Pour la première fois, Othon entrait dans cet oratoire : c’était une retraite obscure et religieuse où le jour ne pénétrait qu’à travers les vitraux coloriés, et où tout disposait l’âme à la prière. Une seule lampe suspendue au-dessus de l’autel brûlait devant un tableau qui représentait toujours cette même tradition d’un chevalier traîné par un cygne ; seulement, ici, la tête du chevalier était entourée d’une auréole brillante, et aux deux colonnes qui encadraient le tableau étaient suspendus, d’un côté, un glaive de croisé dont la poignée et le fourreau étaient d’or, et, de l’autre, un cor d’ivoire incrusté de perles et de rubis ; puis, entre les colonnes et, au-dessus du tableau, comme c’est encore aujourd’hui la coutume en Allemagne, était suspendu un bouclier surmonté d’un casque : c’étaient le même bouclier et le même casque que l’on voyait sur le tableau, et il était facile de les reconnaître ; car, sur la toile comme sur l’acier, on voyait briller le même blason, qui était d’or à une croix de gueules couronnée d’épines sur un mont de sinople. Ce glaive, ce cor, ce casque et ce bouclier étaient donc très-probablement ceux du chevalier au cygne, et ce chevalier, sans aucun doute, était un de ces anciens preux qui avaient pris part aux croisades.

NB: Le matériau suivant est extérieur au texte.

(** *** When the branch banner is written *)

Lemma parse_arg_showbranch (a : string) (o o' : opts) :
  no_nul a = true ->
  outcome (parse_arg a o) = Ret o' ->
  showbranch o' =
  if String.eqb a "-b" || String.eqb a "--branch" then 1 else showbranch o.
Proof.
  intros Ha.
  destruct (non_option a) eqn:Hn.
  - rewrite (parse_arg_path a o Hn).
    rewrite !(non_option_not_dashed a _ Hn) by reflexivity. cbn [orb].
    destruct (npaths o <? MAX_PATHSPEC); [| discriminate].
    intros [= <-]. reflexivity.
  - unfold parse_arg. unfold non_option in Hn. rewrite Hn.
    rewrite !(streq_eqb a) by (exact Ha || reflexivity).
    destruct (String.eqb a "-s") eqn:E1;
      [apply String.eqb_eq in E1; subst a; intros [= <-]; reflexivity |].
    destruct (String.eqb a "--short") eqn:E2;
      [apply String.eqb_eq in E2; subst a; intros [= <-]; reflexivity |].
    cbn [orb].
    destruct (String.eqb a "--long") eqn:E3;
      [apply String.eqb_eq in E3; subst a; intros [= <-]; reflexivity |].
    destruct (String.eqb a "--porcelain") eqn:E4;
      [apply String.eqb_eq in E4; subst a; intros [= <-]; reflexivity |].
    destruct (String.eqb a "-b"), (String.eqb a "--branch"); cbn [orb];
      try (intros [= <-]; reflexivity).
    unfold check_lg2, fatal.
    repeat match goal with
           | |- context [if ?c then _ else _] => destruct c
           end;
      cbn; intros [= <-]; reflexivity.
Qed.
(** * BillingExtensions SDK: the status synchronization engine

    A shallow embedding of the client-side status synchronizer
    ([core/diff.ts], [core/errors.ts], [core/storage.ts], [core/autosync.ts]
    and [client/createClient.ts]) together with the properties its
    specification states about it.

    Layout:
    - the data model ([UserStatus], [StatusDiff], [AutoSyncState], ...);
    - the pure diff engine;
    - a small program monad [Prog] in which the asynchronous and stateful
      functions are written the way the TypeScript source writes them;
    - an executable semantics for [Prog]: one client instance inside one
      execution context, with its pending tasks, timers and listeners;
    - the theorems. *)

From Stdlib Require Import ZArith List String Ascii Bool Lia.
Import ListNotations.
Local Open Scope string_scope.
Local Open Scope list_scope.
Local Open Scope Z_scope.

(* ===================================================================== *)
(** * Data model ([client/types.ts]) *)
(* ===================================================================== *)

(** An optional property of a JSON object as JavaScript sees it: the
    property may be missing ([undefined]), explicitly [null], or carry a
    value.  The source distinguishes the three ([!== undefined && !== null],
    [!= null], [??]). *)
Inductive JsOpt (A : Type) : Type :=
| Undefined
| Null
| Val (a : A).
Arguments Undefined {A}.
Arguments Null {A}.
Arguments Val {A} a.

(** [x !== undefined && x !== null], which is also [x != null]. *)
Definition present {A} (x : JsOpt A) : bool :=
  match x with Val _ => true | _ => false end.

(** Strict inequality [!==] between two optional primitive values, given
    an equality test for the carried values. *)
Definition strict_neq {A} (eqb : A -> A -> bool) (x y : JsOpt A) : bool :=
  match x, y with
  | Undefined, Undefined => false
  | Null, Null => false
  | Val a, Val b => negb (eqb a b)
  | _, _ => true
  end.

Inductive PlanStatus : Type :=
| active | trialing | past_due | canceled | incomplete.

Definition PlanStatus_eqb (a b : PlanStatus) : bool :=
  match a, b with
  | active, active | trialing, trialing | past_due, past_due
  | canceled, canceled | incomplete, incomplete => true
  | _, _ => false
  end.

(** Numbers reach the client through [JSON.parse] and the structured clone
    of [chrome.storage]; they are finite, and [===] on them is equality.
    Counters and timestamps are modelled as integers. *)
Module Plan.
Record t : Type := mk {
  id : string;
  nickname : JsOpt string;
  status : PlanStatus;
  currentPeriodEnd : JsOpt string
}.
End Plan.
Definition UserPlan : Type := Plan.t.

Module Usage.
Record t : Type := mk {
  used : Z;
  limit : JsOpt Z;
  resetsAt : JsOpt string
}.
End Usage.
Definition UserUsage : Type := Usage.t.

Record UserStatus : Type := mkUserStatus {
  extensionUserId : string;
  paid : bool;
  plan : JsOpt UserPlan;
  usage : JsOpt UserUsage
}.

Record StatusDiff : Type := mkStatusDiff {
  entitlementChanged : bool;
  planChanged : bool;
  usageChanged : bool
}.

Record CachedStatus : Type := mkCachedStatus {
  status : UserStatus;
  fetchedAt : Z
}.

Record GetUserOptions : Type := mkGetUserOptions {
  forceRefresh : JsOpt bool
}.

(* ===================================================================== *)
(** * Status diff engine ([core/diff.ts]) *)
(* ===================================================================== *)

Definition computeEntitlementChanged (prev : option UserStatus) (next : UserStatus) : bool :=
  match prev with
  | None => true
  | Some prev => negb (Bool.eqb (paid prev) (paid next))
  end.

Definition computePlanChanged (prev : option UserStatus) (next : UserStatus) : bool :=
  match prev with
  | None => present (plan next)
  | Some prev =>
      match plan prev, plan next with
      | Val prevPlan, Val nextPlan =>
             negb (String.eqb (Plan.id prevPlan) (Plan.id nextPlan))
          || strict_neq String.eqb (Plan.nickname prevPlan) (Plan.nickname nextPlan)
          || negb (PlanStatus_eqb (Plan.status prevPlan) (Plan.status nextPlan))
          || strict_neq String.eqb (Plan.currentPeriodEnd prevPlan) (Plan.currentPeriodEnd nextPlan)
      | Val _, _ | _, Val _ => true
      | _, _ => false
      end
  end.

Definition computeUsageChanged (prev : option UserStatus) (next : UserStatus) : bool :=
  match prev with
  | None => present (usage next)
  | Some prev =>
      match usage prev, usage next with
      | Val prevUsage, Val nextUsage =>
             negb (Z.eqb (Usage.used prevUsage) (Usage.used nextUsage))
          || strict_neq Z.eqb (Usage.limit prevUsage) (Usage.limit nextUsage)
          || strict_neq String.eqb (Usage.resetsAt prevUsage) (Usage.resetsAt nextUsage)
      | Val _, _ | _, Val _ => true
      | _, _ => false
      end
  end.

Definition computeStatusDiff (prev : option UserStatus) (next : UserStatus) : StatusDiff :=
  {| entitlementChanged := computeEntitlementChanged prev next;
     planChanged := computePlanChanged prev next;
     usageChanged := computeUsageChanged prev next |}.

Definition hasAnyChange (diff : StatusDiff) : bool :=
  entitlementChanged diff || planChanged diff || usageChanged diff.

Definition areStatusesEqual (a b : option UserStatus) : bool :=
  match a, b with
  | None, None => true
  | None, _ | _, None => false
  | Some a, Some b => negb (hasAnyChange (computeStatusDiff (Some a) b))
  end.

(** What the specification calls "equal on all compared fields": the same
    [paid]; plans both absent, or both present with the same [id],
    [nickname], [status] and [currentPeriodEnd]; usages both absent, or both
    present with the same [used], [limit] and [resetsAt]. *)
Definition same_plan (p q : JsOpt UserPlan) : Prop :=
  match p, q with
  | Val a, Val b =>
      Plan.id a = Plan.id b /\ Plan.nickname a = Plan.nickname b /\
      Plan.status a = Plan.status b /\ Plan.currentPeriodEnd a = Plan.currentPeriodEnd b
  | Val _, _ | _, Val _ => False
  | _, _ => True
  end.

Definition same_usage (p q : JsOpt UserUsage) : Prop :=
  match p, q with
  | Val a, Val b =>
      Usage.used a = Usage.used b /\ Usage.limit a = Usage.limit b /\
      Usage.resetsAt a = Usage.resetsAt b
  | Val _, _ | _, Val _ => False
  | _, _ => True
  end.

Definition same_compared_fields (prev next : UserStatus) : Prop :=
  paid prev = paid next /\ same_plan (plan prev) (plan next) /\
  same_usage (usage prev) (usage next).
(** * WebGLGrid: a shallow embedding of the tiled image-grid renderer

    Source files embedded here:
    - [src/components/WebGLGrid/WebGLGrid.ts] (class [WebGLGrid], its texture
      objects and grid items, and the colour computed by its fragment
      shader);
    - the view controller [ArchiveView] that owns one [WebGLGrid];
    - [src/utils/loadingCoordinator.ts] (class [LoadingCoordinator]), which
      the page uses to hold the grid's intro back until the preloader is
      over.

    Conventions of the embedding.
    - A JavaScript [number] is an exact rational ([Q]); [Math.round],
      [Math.ceil], [Math.floor], [Math.min], [Math.max] are the exact
      functions.  Binary floating-point rounding is not modelled.
    - Objects shared by reference (texture objects held both by the renderer
      and by the grid items) live in the renderer's arrays and are referred
      to by their index.
    - Effects on the outside world (WebGL calls, image requests, animation
      library calls, timers, listeners) are appended to a trace carried by
      the state; the sizes handed to [gl.viewport] by [fixCanvasSize()]
      are listed apart, in [viewports]; asynchronous callbacks (image
      [load] events, animation ticks and completions, timer expiry) are
      separate transition functions, fired by the environment in any
      order. *)

From Stdlib Require Import ZArith QArith Qround Qminmax Qabs Lqa Lia.
From Stdlib Require Import List String Ascii Bool Permutation DecimalString.
From coqutil Require Import Datatypes.RecordSetters.
Import ListNotations.
Import RecordSetters.TriangleBracketNotations.

Open Scope Q_scope.

(* ================================================================= *)
(** ** JavaScript numbers and strings *)

Module JS.

Definition number := Q.

(** [Math.round]: nearest integer, halves rounded towards +infinity. *)
Definition Math_round (x : number) : Z := Qfloor (x + (1 # 2)).
Definition Math_floor (x : number) : Z := Qfloor x.
Definition Math_ceil (x : number) : Z := Qceiling x.
Definition Math_min (x y : number) : number := Qmin x y.
Definition Math_max (x y : number) : number := Qmax x y.

Definition leb (x y : number) : bool := Qle_bool x y.
Definition ltb (x y : number) : bool := negb (Qle_bool y x).
Definition geb (x y : number) : bool := leb y x.
Definition gtb (x y : number) : bool := ltb y x.

(** An integer interpolated in a template literal: decimal digits with a
    leading minus sign for negatives. *)
Definition toString (n : Z) : string := NilZero.string_of_int (Z.to_int n).

(** [arr[i]] for an index that may be out of range. *)
Definition index {A} (arr : list A) (i : nat) : option A := nth_error arr i.

(** [arr.find(p)]: here the position of the first match, which stands for
    the reference to the object found. *)
Fixpoint findIndex {A} (p : A -> bool) (arr : list A) : option nat :=
  match arr with
  | [] => None
  | a :: rest => if p a then Some O else option_map S (findIndex p rest)
  end.

(** [arr.includes(s)] on an array of strings. *)
Definition includes (arr : list string) (s : string) : bool :=
  existsb (String.eqb s) arr.

(** [arr[i] = v] for [i] in range. *)
Fixpoint assign {A} (arr : list A) (i : nat) (v : A) : list A :=
  match arr, i with
  | [], _ => []
  | _ :: rest, O => v :: rest
  | a :: rest, S i' => a :: assign rest i' v
  end.

(** [[arr[i], arr[j]] = [arr[j], arr[i]]] for [i], [j] in range. *)
Definition swap {A} (arr : list A) (i j : nat) : list A :=
  match index arr i, index arr j with
  | Some ai, Some aj => assign (assign arr i aj) j ai
  | _, _ => arr
  end.
(** * Screen recorder: the recording session controller of [src/App.jsx]

    A shallow embedding of the React component [ScreenRecorderApp]: its
    state hooks and refs, the handlers it installs, and the part of the
    browser those handlers talk to (clock, timers, media recorder, tracks,
    object URLs).  Handlers are written in a small state-and-exception monad
    so that they read like the JavaScript they come from.

    How the page is modelled:
    - one event at a time (the browser's event loop): a user click, a timer
      firing, a recorder or track event, time passing.  A state setter has
      taken effect when the next event arrives, so a handler reads the state
      of the latest render; refs are read and written in place;
    - the browser answers each call [startRecording] makes with a value or an
      exception.  [startRecording] is asynchronous: a call is suspended at
      each of its two [await]s and other events can reach the page while it
      waits.  The [Page] holds the suspended calls and a [Turn] is a click,
      a promise settling, or any other event; the event [Start r] is the
      special case of a click whose promises settle at once;
    - the page follows the recorder that [mediaRecorderRef] holds; a
      recorder that a later call has replaced there is out of its reach;
    - a [MediaRecorder] behaves as its API says: [stop()] on a recorder that
      is not inactive makes it inactive at once and queues one [stop] event;
      [track.stop()] and [new Blob] cannot throw, [close()] may;
    - every browser call is written to a trace, newest first, together with
      marks for stop requests, stop callbacks and cleanup runs;
    - clock readings and durations are integers; the ratio behind the
      progress bar is a binary64 number, computed as JavaScript computes
      it. *)

From Stdlib Require Import ZArith String Ascii List Bool Lia.
From Stdlib Require PrimFloat Uint63.
From stdpp Require Import base gmap strings pretty list.
Import ListNotations.

Local Open Scope string_scope.
Local Open Scope Z_scope.

#[local] Set Warnings "-clear-no-such-hyp".

(** ** Browser objects *)

(** A [MediaStream]: its video tracks and its audio tracks, by track id. *)
Record MediaStream := {
  videoTracks : list nat;
  audioTracks : list nat }.

Definition getTracks (s : MediaStream) : list nat :=
  (videoTracks s ++ audioTracks s)%list.

(** A [Blob] (also the payload of a [dataavailable] event): opaque bytes with
    a size and a content type. *)
Record Blob := {
  blob_size : Z;
  blob_type : string }.

(** A thrown value; [message] is what [err?.message] reads. *)
Record Exn := { message : option string }.

Inductive RecordingState := inactive | recording | paused.

(** A [MediaRecorder] object.  [stopQueued] is the browser's side of
    [stop()]: the [stop] event has been queued and not yet dispatched.
    [rec_mimeType] is the [mimeType] variable its [onstop] closure captured,
    [rec_options] the options object it was constructed with. *)
Record MediaRecorder := {
  rec_state : RecordingState;
  stopQueued : bool;
  rec_mimeType : string;
  rec_options : option string }.

(** An [AudioContext]; [closeThrows] is how its [close()] behaves. *)
Record AudioContext := { closeThrows : option Exn }.

(** A [setInterval] registration: its period and the clock reading at which
    it was registered or last fired. *)
Record Interval := {
  period : Z;
  lastFired : Z }.

(** ** The component: state hooks and refs (lines 10-25) *)

Record Component := {
  isSupported : bool;
  isRecording : bool;
  elapsedMs : Z;
  previewURL : string;
  error : string;
  mediaRecorderRef : option MediaRecorder;
  chunksRef : list Blob;
  displayStreamRef : option MediaStream;
  micStreamRef : option MediaStream;
  mixedStreamRef : option MediaStream;
  audioCtxRef : option AudioContext;
  tickRef : option positive;
  startTimeRef : Z }.

Definition MAX_DURATION_MS : Z := 3 * 60 * 1000.
(** * Service supervisor and credential store: a shallow embedding

    This development embeds two Python modules of the repository,

      - [src/download/AnubisV2/service_manager.py]   (class [ServiceManager])
      - [src/download/Anubis/soul/session_manager.py] (classes
        [SessionManager] and [AutoConnector])

    with the two session methods of [soul/core.py], and states the
    properties of the specification over them.

    Modelling conventions.

    - Python objects of unchecked type (everything read back from a JSON
      file) are values of the type [value]; floats are left out.
    - A Python [dict] keeps insertion order: it is an association list
      ([Dict.t]), assignment to an existing key keeps the key's position.
    - A method is a computation in a state-and-exception monad [M]; the
      state is the object ([self]) paired with the [world] (files, clock,
      child processes).  An exception does not roll the state back.
    - What the operating system decides (does a spawn succeed, does a
      signal raise, does the child exit within the grace period) is an
      oracle of the environment record [Env]; theorems quantify over it.
    - A file holds either bytes that [json.load] rejects ([Text]) or the
      document [json.load] returns for it ([Json]).  Writing a file
      replaces its content and is taken to succeed: a full disk or a
      directory that cannot be created or written is outside the model, as
      is console output ([print]).  Reading a log as text decodes its
      bytes, which can fail; the decoding is a parameter of [get_logs].
    - The calls of the host and of the modules themselves raise
      exceptions of the [Exception] hierarchy only.  A connection handler
      is code of the caller and can raise anything: there [except
      Exception] is [is_Exception], which lets a cancellation, a
      keyboard interrupt or a system exit through.
    - A child process leaves the process table of a [world] only when the
      manager reaps it; that it can exit on its own is expressed by
      stating a property for every later world.
    - The records of [SessionManager] hold their dictionaries by value.
      [save_platform] merges in place, so what it does when one
      dictionary object is reachable under two names is modelled apart,
      with a heap of dictionary objects ([Module Shared]). *)

From Stdlib Require Import List String Ascii ZArith Bool DecimalString.
Import ListNotations.
Open Scope string_scope.
Open Scope Z_scope.

#[local] Set Warnings "-register-all".

(** ** Python values *)

Inductive value : Type :=
| VNone
| VBool (b : bool)
| VInt (n : Z)
| VStr (s : string)
| VList (l : list value)
| VDict (d : list (string * value)).

(** Truth value of an object, as used by [if x:] and [x or y]. *)
Definition truthy (v : value) : bool :=
  match v with
  | VNone => false
  | VBool b => b
  | VInt n => negb (n =? 0)
  | VStr s => negb (s =? "")%string
  | VList l => match l with [] => false | _ => true end
  | VDict d => match d with [] => false | _ => true end
  end.

(** [x or y] *)
Definition py_or (x y : value) : value := if truthy x then x else y.

(** [str(n)] for an integer. *)
Definition str_of_int (n : Z) : string := NilZero.string_of_int (Z.to_int n).

(** ** Text files read line by line *)

Definition LF : ascii := "010"%char.
Definition CR : ascii := "013"%char.

(** What reading a text file in the default mode returns for the stored
    characters: a carriage return, with or without a line feed after it,
    reads as one line feed. *)
Fixpoint universal_newlines (s : string) : string :=
  match s with
  | EmptyString => EmptyString
  | String c rest =>
      if (c =? CR)%char then
        match rest with
        | String c2 rest2 =>
            if (c2 =? LF)%char then String LF (universal_newlines rest2)
            else String LF (universal_newlines rest)
        | EmptyString => String LF EmptyString
        end
      else String c (universal_newlines rest)
  end.

(** [f.readlines()]: every line keeps its line feed; the last one has
    none when the text does not end in one. *)
Fixpoint readlines (s : string) : list string :=
  match s with
  | EmptyString => []
  | String c rest =>
      if (c =? LF)%char then String c EmptyString :: readlines rest
      else match readlines rest with
           | [] => [String c EmptyString]
           | l :: ls => String c l :: ls
           end
  end.

(** [l[-n:]] for an integer [n] of either sign. *)
Definition last_lines {A : Type} (n : Z) (l : list A) : list A :=
  let len := Z.of_nat (List.length l) in
  let start := if 0 <? n then Z.max 0 (len - n) else Z.min (- n) len in
  skipn (Z.to_nat start) l.

(** ["".join(l)] *)
Definition join (l : list string) : string := String.concat "" l.

(** ** Insertion-ordered dictionaries with string keys *)

Module Dict.

Definition t (V : Type) : Type := list (string * V).

Definition empty {V : Type} : t V := [].

(** [d.get(k)] / [d[k]] *)
Fixpoint get {V : Type} (k : string) (d : t V) : option V :=
  match d with
  | [] => None
  | (k', v) :: d' => if (k =? k')%string then Some v else get k d'
  end.

(** [k in d] *)
Definition mem {V : Type} (k : string) (d : t V) : bool :=
  match get k d with Some _ => true | None => false end.

(** [d[k] = v]: an existing key keeps its place, a new one goes last. *)
Fixpoint set {V : Type} (k : string) (v : V) (d : t V) : t V :=
  match d with
  | [] => [(k, v)]
  | (k', v') :: d' =>
      if (k =? k')%string then (k, v) :: d' else (k', v') :: set k v d'
  end.

(** [del d[k]] *)
Fixpoint del {V : Type} (k : string) (d : t V) : t V :=
  match d with
  | [] => []
  | (k', v') :: d' =>
      if (k =? k')%string then del k d' else (k', v') :: del k d'
  end.

(** [list(d.keys())] *)
Definition keys {V : Type} (d : t V) : list string := map fst d.

(** [d.update(other)] *)
Definition update {V : Type} (d other : t V) : t V :=
  fold_left (fun acc kv => set (fst kv) (snd kv) acc) other d.

(** [d.get(k, default)] *)
Definition get_default {V : Type} (k : string) (default : V) (d : t V) : V :=
  match get k d with Some v => v | None => default end.

End Dict.

(** ** Exceptions and the method monad *)

(** An exception: its class name and [str(e)]. *)
Inductive exn : Type := Error (cls : string) (msg : string).

Definition exn_cls (e : exn) : string := let 'Error c _ := e in c.
Definition str_exn (e : exn) : string := let 'Error _ m := e in m.

Inductive result (A : Type) : Type :=
| Ok (a : A)
| Raise (e : exn).
Arguments Ok {A} a.
Arguments Raise {A} e.

Definition M (S A : Type) : Type := S -> result A * S.

Definition ret {S A : Type} (a : A) : M S A := fun s => (Ok a, s).

Definition bind {S A B : Type} (m : M S A) (k : A -> M S B) : M S B :=
  fun s =>
    match m s with
    | (Ok a, s') => k a s'
    | (Raise e, s') => (Raise e, s')
    end.

Definition raise {S A : Type} (e : exn) : M S A := fun s => (Raise e, s).

(** [try: body  except <classes accepted by catches> as e: handler e] *)
Definition try_except {S A : Type} (body : M S A) (catches : exn -> bool)
    (handler : exn -> M S A) : M S A :=
  fun s =>
    match body s with
    | (Ok a, s') => (Ok a, s')
    | (Raise e, s') => if catches e then handler e s' else (Raise e, s')
    end.

(** The answer and the final state of a call. *)
Definition answer {S A : Type} (r : result A * S) : result A := fst r.
Definition final {S A : Type} (r : result A * S) : S := snd r.

Declare Scope monad_scope.
Delimit Scope monad_scope with monad.
Notation "x <- m ;; k" := (bind m (fun x => k))
  (at level 100, m at next level, right associativity) : monad_scope.
Notation "m ;;; k" := (bind m (fun _ => k))
  (at level 100, right associativity) : monad_scope.
Open Scope monad_scope.

(** [except Exception] around calls of this module and of the host: what
    those raise ([OSError], [TypeError], [json.JSONDecodeError], ...) is
    always an [Exception]. *)
Definition any_exception (e : exn) : bool := true.



(** [for x in xs: body x] *)
Fixpoint for_each {S A : Type} (xs : list A) (body : A -> M S unit) : M S unit :=
  match xs with
  | [] => ret tt
  | x :: xs' => body x ;;; for_each xs' body
  end.

(** ** The world: files, clock, child processes *)

Inductive file_content : Type :=
| Text (raw : string)      (* bytes json.load raises on *)
| Json (doc : value).      (* bytes json.load decodes to doc *)

Inductive signal : Type := SIGTERM | SIGKILL.

Record world : Type := mkWorld {
  files : Dict.t file_content;   (* path -> content; absent = nothing at the path *)
  ticks : nat;                   (* number of clock readings so far *)
  running : list Z               (* pids of child processes still running *)
}.

(** What the host decides. *)
Record Env : Type := mkEnv {
  install_dir : string;                        (* dirname(dirname(__file__)) *)
  isoformat_at : nat -> string;                (* the n-th clock reading *)
  open_append : world -> value -> option exn;  (* open(path, 'a'); None = opened *)
  spawn : world -> value -> result Z;          (* subprocess.Popen(command, shell=True, ...) *)
  signal_group : world -> Z -> signal -> option exn;
                                               (* os.killpg(os.getpgid(pid), sig) *)
  exits_in_grace : world -> Z -> bool          (* wait(timeout=5) returns *)
}.

(** [os.path.join(a, b)] on POSIX. *)
Definition ends_with_slash (a : string) : bool :=
  match rev (list_ascii_of_string a) with
  | c :: _ => (c =? "/")%char
  | [] => false
  end.

Definition path_join (a b : string) : string :=
  match b with
  | String c _ =>
      if (c =? "/")%char then b
      else if (a =? "")%string then b
      else if ends_with_slash a then a ++ b
      else a ++ "/" ++ b
  | EmptyString =>
      if (a =? "")%string then "" else if ends_with_slash a then a else a ++ "/"
  end.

Othon s’approcha doucement de la jeune fille : elle priait à voix basse devant le chevalier, comme elle aurait pu faire devant le Christ ou devant un martyr, et tenait à la main un rosaire à grains d’ébène incrustés de nacre, au bout duquel pendait une petite clochette qui ne rendait plus aucun son, le battant s’en étant détaché par vétusté sans doute et n’ayant point été remplacé.

Au bruit que fit Othon en heurtant une chaise, la jeune fille se retourna, et, loin que sa figure marquât aucun ressentiment d’avoir été suivie ainsi, elle le regarda avec un sourire triste mais doux.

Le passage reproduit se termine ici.